= Protection of Vulnerable Groups Scheme =

Service offered by Disclosure Scotland

The Protection of Vulnerable Groups Scheme (PVGS) is a service offered by Disclosure Scotland to enable organisations in the public, private and voluntary sectors to make more informed decisions when recruiting for regulated work involving vulnerable people. It achieves this by analysing individuals' criminal records.

It is similar to the Disclosure and Barring Service in England and Wales.

==Process==
There are four different types of disclosure record available under the PVGS:

- Scheme record (for new joiners to the scheme)
- Existing scheme record (for those already with the scheme who want to work with a different vulnerable group)
- Scheme record group (for those already with the scheme who are joining a new organisation but working with the same vulnerable group)
- Scheme membership statement (for those employing others to partake in regular work, or self employed individuals partaking in regulated work)

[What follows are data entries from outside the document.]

Lemma C9_witness :
  let o := default_options "alice" "." in
  main (local_time:=utc) 1 o (start (quiet_daemon [])) =
    (Done tt,
     World (quiet_daemon []) [CBuild (build_kwargs o)]
           [Print "BuildRunError: 101 - Build Failed"]) ∧
  main (local_time:=utc) 1 o
    (start (scripted [] (Fail (ApiFailure "no daemon")) (Reply true)
              (Reply (Stream [] None)))) =
    (Raised (APIError "no daemon"),
     World (scripted [] (Fail (ApiFailure "no daemon")) (Reply true)
              (Reply (Stream [] None)))
           [CBuild (build_kwargs o)] []).
Proof.
  cbv zeta. split.
  - exact (proj2 (C9_tool_errors_caught_at_top_level (local_time:=utc) 1
                    (default_options "alice" ".") (start (quiet_daemon []))
                    (World (quiet_daemon [])
                       [CBuild (build_kwargs (default_options "alice" "."))] [])
                    (BuildRunError 101 "Build Failed") eq_refl)).
  - exact (C9_tool_errors_caught_at_top_level (local_time:=utc) 1
             (default_options "alice" ".")
             (start (scripted [] (Fail (ApiFailure "no daemon")) (Reply true)
                       (Reply (Stream [] None))))
             (World (scripted [] (Fail (ApiFailure "no daemon")) (Reply true)
                       (Reply (Stream [] None)))
                [CBuild (build_kwargs (default_options "alice" "."))] [])
             (APIError "no daemon") eq_refl).
Defined.

(** C10.  A run that builds first issues the build request, for the
    build context given, and the dockerfile it names is 'Dockerfile.<env>'
    when no override is supplied and the override, unchanged, otherwise. *)
Theorem C10_default_dockerfile
    {D : Type} {docker : Docker D} {local_time : LocalTime}
    (fuel : nat) (o : options) (w : world D) :
  build o = true →
  ∃ kw rest,
    calls (snd (BuildRun_main fuel o w)) = calls w ++ CBuild kw :: rest ∧
    bk_path kw = dir o ∧
    bk_dockerfile kw = match dockerfile o with
                       | None => "Dockerfile." +:+ env o
                       | Some f => f
                       end.
Proof.
  intros Hb. destruct (BuildRun_main_build_first fuel o w Hb) as [rest Hc].
  exists (build_kwargs o), rest. split; [exact Hc|]. split; reflexivity.
Qed.

Lemma C10_witness :
  ∃ kw rest,
    calls (snd (BuildRun_main (local_time:=utc) 1 (default_options "alice" ".")
                  (start (quiet_daemon []))))
      = [] ++ CBuild kw :: rest ∧
    bk_path kw = "." ∧
    bk_dockerfile kw = "Dockerfile.dev".
Proof.
  exact (C10_default_dockerfile (local_time:=utc) 1 (default_options "alice" ".")
           (start (quiet_daemon [])) eq_refl).
Defined.

(** C2 (the claim fails as stated: at verbosity 0 the tool does not poll
    at all).  Here the container is started, the wait is 5 seconds, and
    the run step ends with the run request: no listing of running
    containers is requested and no outcome is printed. *)
Lemma C2_no_poll_at_verbosity_0 :
  let o := run_only 0 5 in
  let w := start (quiet_daemon []) in
  let kw := {| rk_image := "alice:dev"; rk_name := "alice_dev"; rk_user := "alice";
               rk_ports := []; rk_volumes := []; rk_detach := true |} in
  wait o = 5 ∧
  fst (launch (local_time:=utc) 1 o w) = Done (Handle "0") ∧
  fst (run_step (local_time:=utc) 1 o w) = Done tt ∧
  calls (snd (run_step (local_time:=utc) 1 o w))
    = [CContainers true "^alice_dev$"; CRun kw] ∧
  stdout (snd (run_step (local_time:=utc) 1 o w)) = [].
Proof. cbv zeta. repeat split; vm_compute; reflexivity. Qed.
(** The body of the EXTRACT MOVES loop. *)
Definition split_step (self : wizard) (seq : pyval) (st : split_state)
    (l : line) : res split_state :=
  skip ← is_null_line self l;
  if (skip : bool) then
    v ← getitem l "line";
    Ok (mk_split_state (moves st) (cur_journal_id st) (cur_move_name st)
          (cur_date st) (cur_balance st) (cur_move st)
          (add_log (InfoSkipNullLine v) (split_errors st)))
  else
    let move_name := get l "move_name" in
    '(same_move, s) ← same_move_tests self st l;
    st ← (if all same_move then
            match cur_move st with
            | None => Raise (KeyError "line_ids")
            | Some m =>
                ml ← _prepare_move_line l seq;
                Ok (mk_split_state (moves st) (cur_journal_id st)
                      (cur_move_name st) (cur_date st) (cur_balance st)
                      (Some (set_line_ids m (line_ids m ++ [ml]))) s)
            end
          else
            moves' ← match cur_move st with
                      | Some m =>
                          if (length (line_ids m) <=? 1)%nat then
                            v ← getitem l "line";
                            Raise (UserError (OnlyOneLine v (line_ids m)))
                          else Ok (moves st ++ [m])
                      | None => Ok (moves st)
                      end;
            m ← _prepare_move self l;
            ml ← _prepare_move_line l seq;
            date ← getitem l "date";
            journal_id ← getitem l "journal_id";
            Ok (mk_split_state moves' journal_id move_name date 0%Q
                  (Some (set_line_ids m [ml])) s));
    credit ← amount l "credit";
    debit ← amount l "debit";
    Ok (mk_split_state (moves st) (cur_journal_id st) (cur_move_name st)
          (cur_date st) (cur_balance st + (credit - debit))%Q (cur_move st)
          (split_errors st)).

A PVGS member's certificate only shows information available on the date of the check, however the scheme continuously monitors individuals, receiving updates through Disclosure Scotland whenever a scheme member is convicted of an offence.

It is, however, advised that organisations should seek updates on their staff's PVGS membership status every three years.

==History==
The PVGS was introduced in response to the Bichard report which was undertaken after the Soham murders in 2002. As recommended by the report the scheme involves continuous updating into its checks. It came into full force in February 2011.